Content starts

(** A block of fixed codes: "abc" eight times, then forty "x", with overlapping matches. *)
Lemma inflate_refines_witness :
  inflate_spec [0x4b; 0x4c; 0x4a; 0x4e; 0xc4; 0x86; 0x2a; 0x88; 0x04; 0x00] 64
  = Some (concat (replicate 8 [0x61; 0x62; 0x63]) ++ replicate 40 0x78).
Proof.
  pose proof (inflate_refines [0x4b; 0x4c; 0x4a; 0x4e; 0xc4; 0x86; 0x2a; 0x88; 0x04; 0x00] 64
    ltac:(repeat constructor; lia) ltac:(lia)) as H.
  assert (inflate [0x4b; 0x4c; 0x4a; 0x4e; 0xc4; 0x86; 0x2a; 0x88; 0x04; 0x00] 64
    = Ok (concat (replicate 8 [0x61; 0x62; 0x63]) ++ replicate 40 0x78)) as Heq by (vm_compute; reflexivity).
  rewrite Heq in H. apply H.
Defined.
Lemma half_loop f raw prev (g : list Z -> Z -> outcome ImageError (list Z)) lo n : 0 <= lo -> 0 <= n -> lo + n <= Zlen raw ->
  (forall i, lo <= i < lo + n -> g (half_done f raw prev i) i = Ok (half_done f raw prev (i + 1))) ->
  fold_try g (half_done f raw prev lo) (seqZ lo n) = Ok (half_done f raw prev (lo + n)).
Proof.
  intros Hlo Hn. revert lo Hlo. pattern n. apply natlike_ind; [|clear n Hn; intros n Hn IH|done].
  - intros lo Hlo _ _. by rewrite Z.add_0_r.
  - intros lo Hlo Hin Hg. rewrite seqZ_cons by lia. replace (Z.pred (Z.succ n)) with n by lia. cbn [fold_try].
    rewrite Hg by lia. cbn [mbind outcome_bind]. replace (lo + 1) with (Z.succ lo) by lia. rewrite IH; [f_equal; f_equal; lia|lia|lia|].
    intros i Hi. apply Hg. lia.
Qed.

Lemma half_start f raw prev : half_done f raw prev 0 = filter_row f raw prev.
Proof. unfold half_done. by rewrite take_0, drop_0. Qed.

Lemma half_end f raw prev : half_done f raw prev (Zlen raw) = raw.
Proof. unfold half_done. rewrite Nat2Z.id, take_ge, drop_ge by (rewrite ?filter_length; lia). apply app_nil_r. Qed.

(** Bytes the filter leaves alone. *)
Lemma half_skip f raw prev n : bytes_ok raw -> 0 <= n <= Zlen raw -> (forall i, 0 <= i < n -> predictor f raw prev i = 0) ->
  filter_row f raw prev = half_done f raw prev n.
Proof.
  intros Hraw Hn Hp. apply list_eq. intros i. unfold half_done. destruct (decide (i < Z.to_nat n)%nat) as [Hi|Hi].
  - rewrite lookup_app_l by (rewrite length_take; lia). rewrite lookup_take_lt by lia. unfold filter_row. rewrite list_lookup_imap.
    destruct (lookup_lt_is_Some_2 raw i) as [x Hx]; [lia|]. rewrite Hx. cbn. rewrite Hp by lia. f_equal. rewrite Z.sub_0_r. apply Z.mod_small.
    by eapply Forall_lookup_1 in Hraw.
  - rewrite lookup_app_r by (rewrite length_take; lia). rewrite length_take, lookup_drop. f_equal. lia.
Qed.

Lemma half_finish f raw prev (g : list Z -> Z -> outcome ImageError (list Z)) :
  (forall i, bpp <= i < Zlen raw -> g (half_done f raw prev i) i = Ok (half_done f raw prev (i + 1))) ->
  fold_try g (half_done f raw prev (Z.min bpp (Zlen raw))) (seqZ bpp (Zlen raw - bpp)) = Ok raw.
Proof.
  intros Hg. destruct (Z.le_gt_cases bpp (Zlen raw)) as [Hle|Hgt].
  - rewrite Z.min_l by done. rewrite half_loop by (lia || (intros; apply Hg; lia)).
    replace (bpp + (Zlen raw - bpp)) with (Zlen raw) by lia. by rewrite half_end.
  - rewrite Z.min_r, half_end by lia. assert (seqZ bpp (Zlen raw - bpp) = []) as -> by (apply length_zero_iff_nil; rewrite length_seqZ; lia). done.
Qed.

(** The first bytes of a row, whose left neighbour is taken as zero. *)
Lemma half_first f raw prev (g : list Z -> Z -> outcome ImageError (list Z)) :
  (forall i, 0 <= i < Z.min bpp (Zlen raw) -> g (half_done f raw prev i) i = Ok (half_done f raw prev (i + 1))) ->
  fold_try g (filter_row f raw prev) (seqZ 0 (Z.min bpp (Zlen raw))) = Ok (half_done f raw prev (Z.min bpp (Zlen raw))).
Proof. intros Hg. rewrite <- half_start. apply half_loop; [lia..|]. intros i Hi. apply Hg. lia. Qed.
Lemma decode_image_rgb : decode_image hdr (concat parts) None None = Ok img.
Proof.
  destruct Henc as [(_ & _ & Hlen) Hbytes (Hw & Hh & Hmax) [Hfl Hf] _ _ Hz].
  unfold decode_image. cbn [h_width h_height h_depth h_ctype h_interlaced].
  change (depth_ok 2 8) with true. cbn [negb]. rewrite !(proj2 (Z.eqb_neq _ _)), (proj2 (Z.ltb_ge _ _)) by lia. cbn [orb].
  change (channels 2) with 3. change (Z.max (8 * 3 / 8) 1) with 3. change (passes false) with [(0, 0, 1, 1)].
  assert (pass_dims w h (0, 0, 1, 1) = (w, h)) as Hdims.
  { unfold pass_dims, div_ceil. rewrite !(proj2 (Z.ltb_lt _ _)), !Z.div_1_r, !Z.mod_1_r by lia. cbn [Z.eqb]. f_equal; lia. }
  unfold expected_bytes. cbn [foldl]. rewrite Hdims, !(proj2 (Z.ltb_lt _ _)), row_bytes_rgb by lia. cbn [andb].
  replace (0 + h * (1 + w * 3)) with (h * (w * 3 + 1)) by lia. rewrite Hz. cbn [mbind outcome_bind fold_try].
  unfold decode_pass. cbn [h_width h_height]. rewrite Hdims, !(proj2 (Z.eqb_neq _ _)) by lia. cbn [orb].
  assert (Forall (fun '(f, row) => 0 <= f <= 4 /\ sized (w * 3) row) (zip filters (image_rows img))) as Hrows.
  { apply Forall_lookup_2. intros i [f row] Hi. apply lookup_zip_with_Some in Hi as (f' & row' & [= -> ->] & Hf' & Hr).
    split; [by eapply Forall_lookup_1 in Hf|]. unfold image_rows in Hr. rewrite list_lookup_fmap in Hr.
    apply fmap_Some in Hr as (r & Hr & ->). apply lookup_seqZ in Hr as [-> Hr].
    split; [rewrite slice_length; nia|by apply bytes_ok_slice]. }
  pose proof rows_length as Hrl. assert (length (zip filters (image_rows img)) = Z.to_nat h) as Hzl by (rewrite length_zip_with; lia).
  destruct (decode_rows w h ltac:(lia) _ Hrows 0 [] None []) as (raw & off & Heq); [lia|lia|done|by left|].
  rewrite Hzl, Z2Nat.id in Heq by lia. replace (h * (w * 3)) with (w * h * 3) in Heq by lia. cbn [app length] in Heq.
  change (Z.of_nat 0) with 0 in Heq. unfold image_scanlines. rewrite Heq. cbn [mbind outcome_bind d_canon]. unfold to_rgb. cbn [h_ctype Z.eqb Pos.eqb].
  cbn [mbind outcome_bind]. f_equal. rewrite snd_zip by lia. unfold image_rows. rewrite concat_slices by lia.
  rewrite slice_whole by lia. by destruct img.
Qed.

Abbreviation file := (encode w h parts crc).
Abbreviation idats ps := (concat ((fun p => chunk IDAT p crc) <$> ps)).
Context (Hsize : Zlen file < 2 ^ 63).

Lemma idat_chunks_parts ps : forall pre n acc, Forall (fun p => Zlen p < 2 ^ 32) ps -> file = pre ++ idats ps ++ chunk IEND [] crc ->
  Zlen file - Zlen pre <= Z.of_nat n -> idat_chunks file n (Zlen pre) acc = Ok (acc ++ concat ps, Zlen (pre ++ idats ps)).
Proof.
  induction ps as [|p ps IH]; intros pre n acc Hps Hfile Hn; cbn [fmap list_fmap concat] in *.
  - cbn [app] in Hfile. assert (file = pre ++ chunk IEND [] crc ++ []) as Hf by (by rewrite app_nil_r).
    pose proof (chunk_head file pre IEND [] crc [] Hf eq_refl) as Hh. rewrite !app_nil_r.
    destruct n; cbn [idat_chunks]; rewrite Hh, chunk_ty by done; by rewrite bool_decide_false by done.
  - apply Forall_cons in Hps as [Hp Hps]. rewrite <- app_assoc in Hfile.
    pose proof (chunk_head _ _ _ _ _ _ Hfile eq_refl) as Hh. pose proof (chunk_index _ _ _ _ _ _ Hfile eq_refl) as Hi.
    destruct (chunk_end _ _ _ _ _ _ Hfile eq_refl (enc_crc Henc)) as [He1 He2].
    destruct n as [|n]; [lia|]. cbn [idat_chunks]. rewrite Hh, chunk_ty, chunk_len by done. rewrite bool_decide_true by done. cbn [negb].
    cbv zeta. rewrite (not_saturated (Zlen pre + 8)) by lia. rewrite Z.min_l by lia. rewrite Hi. cbn [mbind outcome_bind].
    rewrite not_saturated, He1 by lia. rewrite (IH (pre ++ chunk IDAT p crc)); [|done|by rewrite <- app_assoc|lia].
    by rewrite <- !app_assoc.
Qed.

Content ends

Repeat the entries verbatim through the line with "Lemma half_loop f".

(** A block of fixed codes: "abc" eight times, then forty "x", with overlapping matches. *)
Lemma inflate_refines_witness :
  inflate_spec [0x4b; 0x4c; 0x4a; 0x4e; 0xc4; 0x86; 0x2a; 0x88; 0x04; 0x00] 64
  = Some (concat (replicate 8 [0x61; 0x62; 0x63]) ++ replicate 40 0x78).
Proof.
  pose proof (inflate_refines [0x4b; 0x4c; 0x4a; 0x4e; 0xc4; 0x86; 0x2a; 0x88; 0x04; 0x00] 64
    ltac:(repeat constructor; lia) ltac:(lia)) as H.
  assert (inflate [0x4b; 0x4c; 0x4a; 0x4e; 0xc4; 0x86; 0x2a; 0x88; 0x04; 0x00] 64
    = Ok (concat (replicate 8 [0x61; 0x62; 0x63]) ++ replicate 40 0x78)) as Heq by (vm_compute; reflexivity).
  rewrite Heq in H. apply H.
Defined.
Lemma half_loop f raw prev (g : list Z -> Z -> outcome ImageError (list Z)) lo n : 0 <= lo -> 0 <= n -> lo + n <= Zlen raw ->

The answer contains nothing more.